Grit and Humility: The Story of an Issei Entrepreneur

In 1956 with just $24.32 in his pocket, Akira Nagamine ventured to the United States to fulfill a 30-month contract with a strawberry grower in Watsonville, CA, earning 90 cents per hour. After six short years, he was able to purchase five acres of land to start a wholesale floral business with his two brothers. Together they brought generations of farming knowledge from their ancestors in Kagoshima, Japan to their new American home.

When the flower industry moved largely to Central and South America, Akira transitioned to growing high quality vegetables, including their famed Japanese Cucumbers. In 2014, at the age of 88 years old, Akira decided he was not yet ready to retire. The family farm was rebranded and Hikari Farms was born, focusing on specialty organic Japanese vegetables. 

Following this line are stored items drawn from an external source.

(** Texts without parentheses, and titles that are such texts and not
    empty. *)
Definition parenFree (s : jsstring) : Prop :=
  Forall (fun c => isParen c = false) s.

Definition plainTitle (t : jsstring) : Prop := parenFree t ∧ t ≠ [].

(** [sameLetters a b]: equal up to the case of letters. *)
Definition sameLetters (a b : jsstring) : Prop :=
  toUpperCase <$> a = toUpperCase <$> b.

(** The expressions built for a text without parentheses: by the scan,
    [(?<!\[\[)(t)(?!\|?\]\])], and by the rewrite, [\bt\b]. *)
Definition plainDetectRegExp (t : jsstring) : RegExp :=
  {| re_tree := seq [notAfterOpen; Grp 1 (lit t); notBeforeClose];
     re_groups := 1; re_global := true; re_ignoreCase := true |}.

Definition plainReplaceRegExp (o : jsstring) : RegExp :=
  {| re_tree := seq (WordB :: (Chr <$> o) ++ [WordB]); re_groups := 0;
     re_global := true; re_ignoreCase := true |}.

(** The nesting depth of groups after the parentheses of a text, starting
    from depth [d]; [None] when a group is closed that was not opened. *)
Fixpoint parenDepth (t : jsstring) (d : nat) : option nat :=
  match t with
  | [] => Some d
  | c :: t' =>
      if Ascii.eqb c "(" then parenDepth t' (S d)
      else if Ascii.eqb c ")" then
        match d with
        | 0 => None
        | S d' => parenDepth t' d'
        end
      else parenDepth t' d
  end.

(** [consumes P r]: every character a match of [r], under the ignore-case
    flag, takes from the text satisfies [P]; [taken P st st']: the matcher
    moved from [st] to [st'] over such characters. *)
Fixpoint consumes (P : ascii → Prop) (r : regex) : Prop :=
  match r with
  | Chr c | OptChr c => ∀ x, toUpperCase x = toUpperCase c → P x
  | AnyLazyPlus => ∀ x, P x
  | Cat r1 r2 => consumes P r1 ∧ consumes P r2
  | Grp _ r' => consumes P r'
  | Eps | Bol | WordB | NegBehind _ | NegAhead _ => True
  end.

Definition taken (P : ascii → Prop) (st st' : mstate) : Prop :=
  ∃ w, m_rest st = w ++ m_rest st' ∧ m_prev st' = rev w ++ m_prev st
       ∧ Forall P w.

Definition notParen (c : ascii) : Prop := isParen c = false.

Definition frameConsumes (P : ascii → Prop) (f : frame) : Prop :=
  Forall (consumes P) (f_saved f).

(** [before a b]: the span of [a] ends where the span of [b] starts, or
    earlier. *)
Definition before (a b : Link) : Prop := endOf a ≤ startOf b.

(** [\b] holds at a position when exactly one of the two characters next
    to it is a word character. *)
Definition wordBoundary (st : mstate) : bool :=
  xorb (wordBefore st) (wordAfter st).

Definition endsWithWordChar (s : jsstring) : bool :=
  match last s with Some c => isWordChar c | None => false end.

Definition startsWithWordChar (s : jsstring) : bool :=
  match s with c :: _ => isWordChar c | [] => false end.

(** A non-empty text of word characters, and a text without any. *)
Definition wordText (w : jsstring) : Prop :=
  w ≠ [] ∧ Forall (fun c => isWordChar c = true) w.

Definition nonWordText (s : jsstring) : Prop :=
  Forall (fun c => isWordChar c = false) s.

(** [underFolder folder p]: the path [p] starts with the text [folder]. *)
Definition underFolder (folder p : jsstring) : Prop :=
  ∃ rest, p = folder ++ rest.

(** No cached note has a path that starts with an excluded folder. *)
Definition cacheRespectsExclusions (p : Plugin) : Prop :=
  ∀ note folder,
    note ∈ noteTitlesCache p → folder ∈ excludedFolders (settings p) →
    ¬ underFolder folder (note_path note).

(** No waiting batch lists a note whose path is excluded by [s]. *)
Definition timersRespect (s : Settings)
    (timers : list (list AbstractFile * nat)) : Prop :=
  Forall (fun t : list AbstractFile * nat =>
            Forall (fun note => isExcluded s (path note) = false) t.1) timers.

(** The window showing page [k]. *)
Definition atPage (k : Z) (w : LinkSelectionModal) : LinkSelectionModal :=
  {| modal_potentialLinks := modal_potentialLinks w;
     modal_pageSize := modal_pageSize w;
     modal_currentPage := k;
     modal_checkedLinks := modal_checkedLinks w;
     modal_activeFile := modal_activeFile w |}.

Definition pageInRange (w : LinkSelectionModal) : Prop :=
  (0 ≤ modal_currentPage w < Z.of_nat (totalPages w))%Z.

(** The selection holds distinct links of the window. *)
Definition validChecked (w : LinkSelectionModal) : Prop :=
  NoDup (modal_checkedLinks w)
  ∧ Forall (fun i => i < length (modal_potentialLinks w)) (modal_checkedLinks w).

Definition windowInv (w : LinkSelectionModal) : Prop :=
  1 ≤ modal_pageSize w ∧ pageInRange w ∧ validChecked w.

(** What the controls of the window do. *)
Inductive modal_event :=
| Toggle (i : nat) (checked : bool)    (* the checkbox of link [i] *)
| SelectAll
| SelectAllOnPage
| Page (delta : Z).                    (* [changePage(delta)] *)

(** The events the controls deliver: a checkbox belongs to a link of the
    page that is shown, and the page buttons step by one. *)
Definition modal_event_ok (w : LinkSelectionModal) (e : modal_event) : Prop :=
  match e with
  | Toggle i _ => i ∈ (linksToShow w).*1
  | Page delta => delta = 1%Z ∨ delta = (-1)%Z
  | SelectAll | SelectAllOnPage => True
  end.

Definition apply_modal_event (w : LinkSelectionModal) (e : modal_event)
    : option LinkSelectionModal :=
  match e with
  | Toggle i checked => Some (onCheckboxChange i checked w)
  | SelectAll => Some (selectAll w)
  | SelectAllOnPage => Some (selectAllOnPage w)
  | Page delta => changePage delta w
  end.

Fixpoint run_modal_events (w : LinkSelectionModal) (es : list modal_event)
    : option LinkSelectionModal :=
  match es with
  | [] => Some w
  | e :: es' =>
      match apply_modal_event w e with
      | Some w' => run_modal_events w' es'
      | None => None
      end
  end.

Fixpoint modal_events_ok (w : LinkSelectionModal) (es : list modal_event)
    : Prop :=
  match es with
  | [] => True
  | e :: es' =>
      modal_event_ok w e
      ∧ match apply_modal_event w e with
        | Some w' => modal_events_ok w' es'
        | None => True
        end
  end.

(** A folder as the text area of the settings tab yields it: not empty, no
    white space at either end, on one line. *)
Definition cleanFolder (folder : jsstring) : Prop :=
  folder ≠ []
  ∧ (∀ c, head folder = Some c → isWhiteSpace c = false)
  ∧ (∀ c, last folder = Some c → isWhiteSpace c = false)
  ∧ newline ∉ folder.

(** ** Sample data *)

Definition noteNamed (t : string) : NoteEntry :=
  {| note_title := js t; note_path := js t ++ js ".md" |}.

(** The defaults of [loadSettings]. *)
Definition defaultSettings : Settings :=
  {| excludedFolders := []; pageSize := 10; enableWikiLinks := false;
     respectCase := false; excludeFrontmatter := true |}.

Definition pluginWith (s : Settings) (cache : list NoteEntry) : Plugin :=
  {| settings := s; noteTitlesCache := cache; cacheUpToDate := true |}.

Definition linkAt (t orig ctx : string) (s e : nat) : Link :=
  {| title := js t; context := js ctx; originalMatch := js orig;
     notePath := js t ++ js ".md"; matchIndex := (s, e) |}.

Definition nestedReferenceLink : Link :=
  linkAt "Existing Title" "Existing Title" "[[My Existing Title page]]" 5 19.

Definition projectAlphaLink : Link :=
  linkAt "Project Alpha" "Project Alpha" "Project Alpha" 0 13.

Definition innerTitleLink : Link :=
  linkAt "ject Al" "ject Al" "[[Project Alpha]]" 5 12.

Definition fileAt (p base : string) : AbstractFile :=
  {| path := js p; basename := js base;
     extension := js "md"; file_isTFile := true |}.

Definition emptyPlugin : Plugin :=
  {| settings := defaultSettings; noteTitlesCache := [];
     cacheUpToDate := false |}.

Definition aliasSettings : Settings :=
  {| excludedFolders := []; pageSize := 10; enableWikiLinks := true;
     respectCase := true; excludeFrontmatter := true |}.

Definition lowerCaseLink : Link :=
  linkAt "Project Alpha" "project alpha" "See project alpha notes" 4 17.

Definition alphaLink : Link := linkAt "Alpha" "Alpha" "Alpha" 0 5.

Definition vaultOne : Vault := {[ js "n.md" := js "Alpha one" ]}.
Definition vaultTwo : Vault := {[ js "n.md" := js "Alpha two" ]}.

Definition frontmatterNote : jsstring :=
  js "---" ++ [newline] ++ js "key: Project Alpha" ++ [newline]
  ++ js "---" ++ [newline] ++ js "Project Alpha is great".

Definition twoBlocksNote : jsstring :=
  js "---" ++ [newline] ++ js "a: 1" ++ [newline] ++ js "---" ++ [newline]
  ++ js "---" ++ [newline] ++ js "b: 2" ++ [newline] ++ js "---" ++ [newline]
  ++ js "Text".

(** "Café" and "CAFÉ": the last letters are the code units 233 and 201. *)
Definition cafe : jsstring := js "Caf" ++ ["233"%char].

Definition cafeUpper : jsstring := js "CAF" ++ ["201"%char].

Definition cafeNote : NoteEntry :=
  {| note_title := cafe; note_path := cafe ++ js ".md" |}.

Definition cafeLink : Link :=
  {| title := cafe; context := cafeUpper ++ js " au lait";
     originalMatch := cafeUpper; notePath := cafe ++ js ".md";
     matchIndex := (0, 4) |}.

(** A block with a line that ends in "---", and a block whose lines end
    in a carriage return and a line feed. *)
Definition cutShortNote : jsstring :=
  js "---" ++ [newline] ++ js "key: a---" ++ [newline]
  ++ js "alias: Project Alpha" ++ [newline]
  ++ js "---" ++ [newline] ++ js "Project Alpha is great".

Definition crlfNote : jsstring :=
  js "---" ++ ["013"%char; newline] ++ js "key: Project Alpha"
  ++ ["013"%char; newline] ++ js "---" ++ ["013"%char; newline]
  ++ js "Project Alpha is great".

Definition scanAllSettings : Settings :=
  {| excludedFolders := []; pageSize := 10; enableWikiLinks := false;
     respectCase := false; excludeFrontmatter := false |}.

Definition everyFlagSet : Settings := aliasSettings.

(** Data for the further properties. *)
Definition firstAlphaLink : Link :=
  linkAt "Alpha" "Alpha" "Alpha Alpha" 0 5.

Definition alphaAgainLink : Link :=
  linkAt "Alpha" "Alpha" "Alpha Alpha" 6 11.

Definition longText : jsstring :=
  js "0123456789012345678901234 Alpha 0123456789012345678901234".

Definition longTextLink : Link :=
  linkAt "Alpha" "Alpha" "6789012345678901234 Alpha 0123456789012345678"
    26 31.

Definition lowerAlphaLink : Link :=
  linkAt "Alpha" "alpha" "(alpha)" 1 6.

Definition blockedPlugin : Plugin :=
  pluginWith defaultSettings [noteNamed "Alpha"; noteNamed "a)"; noteNamed "Beta"].

Definition wholeNoteView : ActiveView :=
  {| view_file := fileAt "n.md" "n"; view_selection := [] |}.

Definition folderAt (p : string) : AbstractFile :=
  {| path := js p; basename := js p; extension := [];
     file_isTFile := false |}.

On August 3 (PT) / August 4 (JT), the Silicon Valley Japan Platform and US-Japan Council showcased an enduring story of Issei grit, dedication, and familial bonds. Our communities came together to learn about the history of Hikari Farms from Mr. and Mrs. Nagamine’s daughter, Dr. Janet Nagamine, who at the peak of her medical career, semi-retired from medicine to manage her family farm as a way to connect to her heritage and honor her parent’s legacy. Akira Nagamine, now 97 years old, and his wife, Hideko, 101 years old, joined the Q&A portion of the session. The webinar was moderated by Mariko Yang-Yoshihara.


Dr. Janet Nagamine has been a physician for over 20 years and has led numerous Quality and Patient Safety Initiatives within Kaiser Hospitals and nationally with the Society of Hospital Medicine (SHM). She was the recipient of the 2002 SHM Clinical Excellence Award, and was awarded their highest distinction as Master of Hospital Medicine in 2018.

At the peak of her career in 2014, Dr. Janet Nagamine was called back to the family farm to help her elderly parents wind down and retire but instead, Hikari Farms, a “start up” was born. Her parents, now 101 and 97 years old, still work daily on the farm. She shares the amazing and inspiring story of her Issei parents and the journey which ultimately led to her becoming a farmer and semi-retired physician. Janet is a true agent of change and connector within any community she participates in.

Mariko Yang-Yoshihara is a Lecturer and Education Researcher at Stanford Program on International and Cross-cultural Education (SPICE) and a Visiting Professor at Tohoku University (Department of Technology and Social Systems in the School of Engineering). She holds a Ph.D. in Political Science from Stanford University. In 2016, Mariko co-founded SKY Labo, a Japanese non-profit initiative to empower girls with STEAM (STEM + arts/humanities) education. Its inquiry-based program has obtained official support from the Gender Equality Bureau of Japan’s Cabinet Office in 2019.